Quantum chemical calculations and mutational analysis suggest heat shock protein 90 catalyzes trans-cis isomerization of geldanamycin.

The affinity of geldanamycin (GA) for binding to heat shock protein 90 (HSP90) is 50- to 100-fold weaker than is the affinity of the structurally distinct natural product radicicol. X-ray crystallography shows that although radicicol maintains its free conformation when bound to HSP90, the conformation of GA is dramatically altered from an extended conformation with a trans amide bond to a kinked shape in which the amide group in the ansa ring has the cis configuration. We have performed ab initio quantum chemical calculations to demonstrate that the trans-cis isomeriztion of GA in solution is both kinetically and thermodynamically unfavorable.
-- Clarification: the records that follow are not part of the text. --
Lemma moved_emit j a c out buf :
  moved_code b j a = Some c → near_ok a →
  holds buf out → blen out + 100 < 2 ^ 31 → blen out + blen c <= b_max buf →
  ∃ buf', relocate opts b j a (Some buf) = Some (blen c, buf') ∧ holds buf' (out ++ c) ∧
          b_max buf' = b_max buf.
Proof.
  unfold moved_code, relocate. intros Ec Ha Hh Ho Hr. destruct (instr b j) as [x|] eqn:Ex; [|done].
  cbn [mbind option_bind] in *. rewrite near_not_min by done. pose proof (co_instr b CO j x Ex) as (H1 & _).
  pose proof (orig_len j x Ex). pose proof (at_off_ok (B_orig b) (i_offset x) (co_orig b CO)).
  by eapply reloc_emit.
Qed.

Lemma moved_len j a c :
  moved_code b j a = Some c → near_ok a →
  relocate_len opts b j a = Some (blen c) ∧ relocate_len opts b j INTPTR_MIN = Some (blen c) ∧ blen c <= 100.
Proof.
  unfold moved_code, relocate_len, relocate. intros Ec Ha. destruct (instr b j) as [x|] eqn:Ex; [|done].
  cbn [mbind option_bind] in *. rewrite near_not_min by done. pose proof (co_instr b CO j x Ex) as (H1 & _).
  pose proof (orig_len j x Ex) as H2. pose proof (at_off_ok (B_orig b) (i_offset x) (co_orig b CO)) as H3.
  destruct (reloc_measure opts (i_addr x) (ORIG b x) (i_size x) (i_pic x) H1 H2 H3 _ _ Ec) as ((b1 & E1) & (b2 & E2) & Hl).
  rewrite E1, Z.eqb_refl. change (s32 0) with 0. by rewrite E2.
Qed.

(** [saveJump] only adds to the jumps, for code that was just emitted. *)
Lemma saveJump_ok a c out (o : Out) pos :
  holds (o_buf o) (out ++ c) → classified c = Some () → blen (out ++ c) <= b_max (o_buf o) →
  pos = None ∨ pos = Some (blen out) →
  ∃ o', saveJump opts a pos (blen c) o = Some o' ∧ o_buf o' = o_buf o.
Proof.
  intros (tail & E & _) Hc Hm Hp. unfold saveJump. destruct (negb (option_Opeephole opts)); [by exists o|].
  destruct Hp as [->| ->]; [by exists o|]. rewrite E. cbn [mbind option_bind].
  unfold classified in Hc. destruct (isCFT c (blen c) CFT_JMP) as [r|] eqn:Er; [|done].
  rewrite take_blen_ge by done.
  assert (Ea : at_off ((out ++ c) ++ tail) (blen out) = c ++ tail).
  { unfold at_off, blen. rewrite Nat2Z.id, <- app_assoc. apply drop_app_length. }
  rewrite Ea, (isCFT_ext c tail (blen c) CFT_JMP r Er). cbn [mbind option_bind]. by destruct r; eexists.
Qed.
(* ===== verification/E9TrampolineBounds.v ===== *)
(** * E9TrampolineBounds: where a trampoline can be placed

    [getTrampolineBounds] as a pass over the assembly listing, and what it promises: at an
    address within the bounds, every relative operand with a target that does not depend on
    the place of the trampoline can be encoded. *)

From stdpp Require Import gmap.
From S2P Require Import Prelude E9Patch E9Alloc E9AllocTree E9AllocApi E9X86 E9X86Sim E9Tactics E9Optimize E9Trampoline E9TrampolineSpec E9TrampolineAsm E9TacticsPatch E9TrampolineProps.

Module TrampolineBounds.
Import E9 E9Alloc AllocTree E9X86 X86Sim E9Tactics E9Optimize E9Trampoline TrampolineSpec TrampolineAsm TacticsPatch TrampolineProps.

Section Bounds.
Context {S : Type} (opts : Options) (b : Binary S).

(** The target of an operand that is known before the trampoline is placed; [INTPTR_MIN]
    for a label of the template. *)
Definition fixed_target (J : option iptr) (v : Operand) : option Z :=
  match v with OLabel l => getBuiltinLabelAddress b J l | OConst a => Some (s64 a) end.

(** What the pass does for one item of a template without batches. *)
Definition item_bounds (it : item) (size : Z) (bd : Bounds) : option (Z * Bounds) :=
  match it with
  | Data e J last fin =>
      let go n := Some (u64 (size + n), bd) in
      let rel (rel8 : bool) v :=
        addr ← fixed_target J v;
        let size := u64 (size + if rel8 then 1 else 4) in
        Some (size, rel_bounds addr size rel8 bd) in
      match e with
      | ENTRY_DEBUG _ => n ← debug_len b J; go n
      | ENTRY_BYTES data => go (blen data)
      | ENTRY_ZEROES length => go length
      | ENTRY_INT8 _ => go 1
      | ENTRY_INT16 _ => go 2
      | ENTRY_INT32 _ => go 4
      | ENTRY_INT64 _ => go 8
      | ENTRY_REL8 v => rel true v
      | ENTRY_REL32 v => rel false v
      | ENTRY_INSTR => j ← J; r ← relocate_len opts b j INTPTR_MIN; go (Z.max 0 r)
      | ENTRY_INSTR_BYTES => j ← J; x ← instr b j; go (i_size x)
      | ENTRY_BREAK opt => r ← break_len opts b J 0 (negb last && fin) (last && opt); go r
      | ENTRY_TAKE => go 5
      | ENTRY_LABEL _ | ENTRY_MACRO _ | ENTRY_BATCH _ => Some (size, bd)
      end
  | _ => None
  end.

Fixpoint items_bounds (l : list item) (size : Z) (bd : Bounds) : option (Z * Bounds) :=
  match l with
  | [] => Some (size, bd)
  | it :: l => '(size, bd) ← item_bounds it size bd; items_bounds l size bd
  end.

Lemma items_bounds_app l1 : ∀ l2 size bd,
  items_bounds (l1 ++ l2) size bd = ('(size, bd) ← items_bounds l1 size bd; items_bounds l2 size bd).
Proof.
  induction l1 as [|it l1 IH]; intros l2 size bd; [done|]. cbn [app items_bounds].
  destruct (item_bounds it size bd) as [[s d]|]; [|done]. apply IH.
Qed.

(** No batch in the template, nor in its macros. *)
Fixpoint no_batches (n : nat) (T : ptr) (J : option iptr) : Prop :=
  match n with
  | O => True
  | Datatypes.S n => ∀ t e, B_Ts b !! T = Some t → e ∈ entries t →
      match e with
      | ENTRY_BATCH _ => False
      | ENTRY_MACRO name => ∀ U, macro_of b J name = Some U → no_batches n U J
      | _ => True
      end
  end.

Lemma tramp_bounds_ok n : ∀ T J last l size bd,
  no_batches n T J → expand n b T J last = Some l →
  tramp_bounds opts n b T J size last bd = items_bounds l size bd.
Proof.
  induction n as [|n IHn]; intros T J last l size bd; cbn [expand tramp_bounds no_batches]; [done|].
  destruct (B_Ts b !! T) as [t|] eqn:Et; [|done]. cbn [mbind option_bind]. intros Hn.
  assert (Hes : ∀ e, e ∈ entries t → match e with ENTRY_BATCH _ => False
    | ENTRY_MACRO name => ∀ U, macro_of b J name = Some U → no_batches n U J | _ => True end) by (intros e; by apply Hn).
  clear Hn Et. revert l size bd Hes. generalize (entries t) as es. induction es as [|e es IH]; intros l size bd Hes;
    cbn [expand_entries bounds_entries]; [by intros [= <-]|].
  assert (Hplain : (l ← expand_entries (expand n b) b es J last; Some (Data e J last (bool_decide (es = [])) :: l)) = Some l →
    ('(size, bd) ← item_bounds (Data e J last (bool_decide (es = []))) size bd;
     bounds_entries opts (tramp_bounds opts n b) b es J last size bd) = items_bounds l size bd).
  { intros E. destruct (expand_entries (expand n b) b es J last) as [l1|] eqn:E1; [|done]. injection E as <-.
    cbn [items_bounds]. destruct (item_bounds _ size bd) as [[s d]|]; [|done]. cbn [mbind option_bind].
    apply IH; [|done]. intros f Hf. apply Hes. by right. }
  pose proof (Hes e ltac:(by left)) as He. destruct e; intros E; try (specialize (Hplain E); cbn [item_bounds mbind option_bind] in Hplain);
    try exact Hplain; try done.
  all: try (destruct J as [j|]; [|exact Hplain]; cbn [mbind option_bind] in Hplain |- *; try exact Hplain;
            destruct (instr b j) as [x|]; exact Hplain).
  - destruct (debug_len b J); exact Hplain.
  - destruct (macro_of b J macro) as [U|] eqn:Em; [|done]. cbn [mbind option_bind] in *.
    destruct (expand n b U J last) as [l1|] eqn:E1; [|done]. cbn [mbind option_bind] in E.
    destruct (expand_entries (expand n b) b es J last) as [l2|] eqn:E2; [|done]. injection E as <-.
    rewrite (IHn U J last l1 size bd (He U eq_refl) E1), items_bounds_app.
    destruct (items_bounds l1 size bd) as [[s d]|]; [|done]. cbn [mbind option_bind].
    apply IH; [|done]. intros f Hf. apply Hes. by right.
  - unfold fixed_target in Hplain. destruct v; [|exact Hplain]. destruct (getBuiltinLabelAddress b J label); exact Hplain.
  - unfold fixed_target in Hplain. destruct v; [|exact Hplain]. destruct (getBuiltinLabelAddress b J label); exact Hplain.
  - destruct J as [j|]; [|exact Hplain]. cbn [mbind option_bind] in Hplain |- *. destruct (relocate_len opts b j INTPTR_MIN); exact Hplain.
  - destruct (break_len opts b J 0 _ _); exact Hplain.
Qed.

Context (CO : code_ok b).

(** The bounds only get narrower, and the size is the length of the code. *)
Definition narrower (bd bd' : Bounds) : Prop := b_lb bd <= b_lb bd' ∧ b_ub bd' <= b_ub bd.

Lemma item_bounds_narrower it size bd size' bd' :
  item_bounds it size bd = Some (size', bd') → narrower bd bd'.
Proof.
  unfold item_bounds, narrower, rel_bounds. intros E.
  repeat (case_match || (apply bind_Some in E as (? & _ & E))); simplify_eq; cbn; lia.
Qed.

Lemma items_bounds_narrower l : ∀ size bd size' bd',
  items_bounds l size bd = Some (size', bd') → narrower bd bd'.
Proof.
  induction l as [|it l IH]; intros size bd size' bd'; cbn [items_bounds]; [intros [= _ <-]; by split|].
  destruct (item_bounds it size bd) as [[s d]|] eqn:E; [|done]. cbn [mbind option_bind].
  intros [H1 H2]%IH. apply item_bounds_narrower in E as [H3 H4]. unfold narrower. lia.
Qed.

Lemma item_bounds_size breaks labels it a c size bd size' bd' :
  item_bounds it size bd = Some (size', bd') → item_code opts b breaks labels a it = Some c →
  placed a c → 0 <= size → size + blen c < 2 ^ 31 → size' = size + blen c.
Proof.
  intros E Ec Hp Hs Hb. pose proof (blen_nonneg c). destruct it as [e J last fin| | |]; [|done..].
  pose proof (item_size opts b CO breaks labels e J last fin a c Ec Hp) as Hi.
  assert (Hu : ∀ n, n = blen c → u64 (size + n) = size + blen c) by (intros ? ->; apply wrapu_small; lia).
  destruct e; cbn [item_bounds item_len] in *; try done.
  all: try (injection E as <- _; apply Hu; congruence).
  - destruct (debug_len b J); [|done]. injection E as <- _. apply Hu. congruence.
  - injection E as <- _. injection Hi as <-. lia.
  - destruct (fixed_target J v); [|done]. injection E as <- _. apply Hu. congruence.
  - destruct (fixed_target J v); [|done]. injection E as <- _. apply Hu. congruence.
  - destruct J as [j|]; [|done]. cbn [mbind option_bind] in *. rewrite Hi in E. injection E as <- _. apply Hu. lia.
  - destruct J as [j|]; [|done]. cbn [mbind option_bind] in *. destruct (instr b j); [|done]. injection E as <- _. apply Hu. cbn in Hi. congruence.
  - rewrite Hi in E. injection E as <- _. by apply Hu.
Qed.

Lemma items_bounds_size breaks labels l : ∀ a c size bd size' bd',
  items_bounds l size bd = Some (size', bd') → assemble opts b breaks labels a l = Some c →
  placed a c → 0 <= size → size + blen c < 2 ^ 31 → size' = size + blen c.
Proof.
  induction l as [|it l IH]; intros a c size bd size' bd'; cbn [items_bounds assemble].
  { intros [= <- _] [= <-] _ _ _. by rewrite blen_nil, Z.add_0_r. }
  destruct (item_bounds it size bd) as [[s d]|] eqn:E; [|done]. cbn [mbind option_bind]. intros El.
  destruct (item_code opts b breaks labels a it) as [c1|] eqn:E1; [|done]. cbn [mbind option_bind].
  destruct (assemble opts b breaks labels (a + blen c1) l) as [c2|] eqn:E2; [|done]. intros [= <-] Hp Hs Hb.
  destruct (placed_app _ _ _ Hp) as [Hp1 Hp2]. rewrite blen_app in *. pose proof (blen_nonneg c1). pose proof (blen_nonneg c2).
  rewrite (item_bounds_size _ _ _ _ _ _ _ _ _ E E1 Hp1 Hs) in El by lia.
  rewrite (IH _ _ _ _ _ _ El E2 Hp2) by lia. lia.
Qed.

(** The displacement of a relative operand at an address within the bounds. *)
Lemma rel_bounds_reach t size (rel8 : bool) bd a :
  near_ok t → t ≠ INTPTR_MIN → 0 <= size < 2 ^ 31 →
  b_lb (rel_bounds t size rel8 bd) <= a <= b_ub (rel_bounds t size rel8 bd) → near_ok (a + size) →
  (if rel8 then between INT8_MIN INT8_MAX (s64 (t - (a + size))) else is_imm32 (s64 (t - (a + size)))) = true.
Proof.
  unfold rel_bounds, near_ok. intros Ht Hm Hs. destruct (Z.eqb_spec t INTPTR_MIN); [done|]. cbn [b_lb b_ub].
  intros Ha Hn. destruct rel8; apply between_spec;
    unfold INT8_MIN, INT8_MAX, INT32_MIN, INT32_MAX in *; rewrite !wraps_small in * by lia; lia.
Qed.


End Bounds.

(** ** A template that calls a fixed address *)

Definition far_binary : Binary Tree :=
  set_B_Ts (<[2%positive := MkTrampoline 10 false
    [ENTRY_BYTES [0xe8]; ENTRY_REL32 (OConst 0x700000); ENTRY_BREAK false]]> ∅) sample.


(** ** What the passes get wrong *)

(** [call *%rsp; ret], a call that cannot be relocated. *)
Definition stuck_binary : Binary Tree :=
  set_B_names (<["$instr" := 3%positive]> ∅)
    (set_B_Ts (<[2%positive := MkTrampoline 5 false [ENTRY_BYTES [0x90]; ENTRY_MACRO "$instr"]]>
              (<[3%positive := MkTrampoline 5 false [ENTRY_INSTR]]> ∅))
       (sample_binary [2; 1] [0xff; 0xd4; 0xc3])).

(** The result -1 of a macro is added to the size, since the test that follows looks at the
    unsigned sum: here the size is 0, though there is no trampoline. *)
Lemma macro_failure_added :
  relocate_len sample_options stuck_binary 1 INTPTR_MIN = Some (-1) ∧
  trampoline_size sample_options stuck_binary (Some 3%positive) (Some 1) = Some (-1) ∧
  trampoline_size sample_options stuck_binary (Some 2%positive) (Some 1) = Some 0.
Proof. split_and!; vm_compute; reflexivity. Qed.

(** A batch of the first instruction of the sample program after three bytes. *)
Definition batch_binary : Binary Tree :=
  set_B_Is (<[1 := MkInstr 16 5 0 0 false false false false false false false 0x401000 None (Some 3%positive)]> (B_Is sample))
    (set_B_Ts (<[2%positive := MkTrampoline 5 false [ENTRY_BYTES [1; 2; 3]; ENTRY_BATCH 0x401000]]>
              (<[3%positive := MkTrampoline 5 false [ENTRY_BYTES [4; 5; 6; 7]]]> ∅)) sample).

(** In the pass over the bounds the size before a template of a batch counts twice. *)
Lemma batch_bounds_twice :
  trampoline_size sample_options batch_binary (Some 2%positive) (Some 1) = Some 7 ∧
  (fst <$> tramp_bounds sample_options macro_fuel batch_binary 2%positive (Some 1) 0 true
            (MkBounds INTPTR_MIN INTPTR_MAX)) = Some 10.
Proof. split; vm_compute; reflexivity. Qed.

(** Labels without the prefix [.L] are not rejected if one of the characters fits. *)
Lemma label_prefix : not_local ".x" = Some false ∧ not_local "xL" = Some false ∧ not_local "xy" = Some true.
Proof. split_and!; reflexivity. Qed.

End TrampolineBounds.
Thus, we propose that HSP90 catalyzes the isomerization of GA. We identify Ser113, a conserved residue outside the ATP binding pocket, as essential for the isomerization of GA. In support of this model, we show that radicicol binds equally well to both wild-type HSP90 and the Ser113 mutant, whereas the binding of GA to the Ser113 mutant is decreased significantly from its binding to wild-type HSP90. Based on this finding, a mechanism of keto-enol tautomerization of GA catalyzed by HSP90 is proposed. The added requirement of isomerization prior to tight binding may explain the enhanced binding affinity of GA for HSP90 in a cell extract versus in a purified form.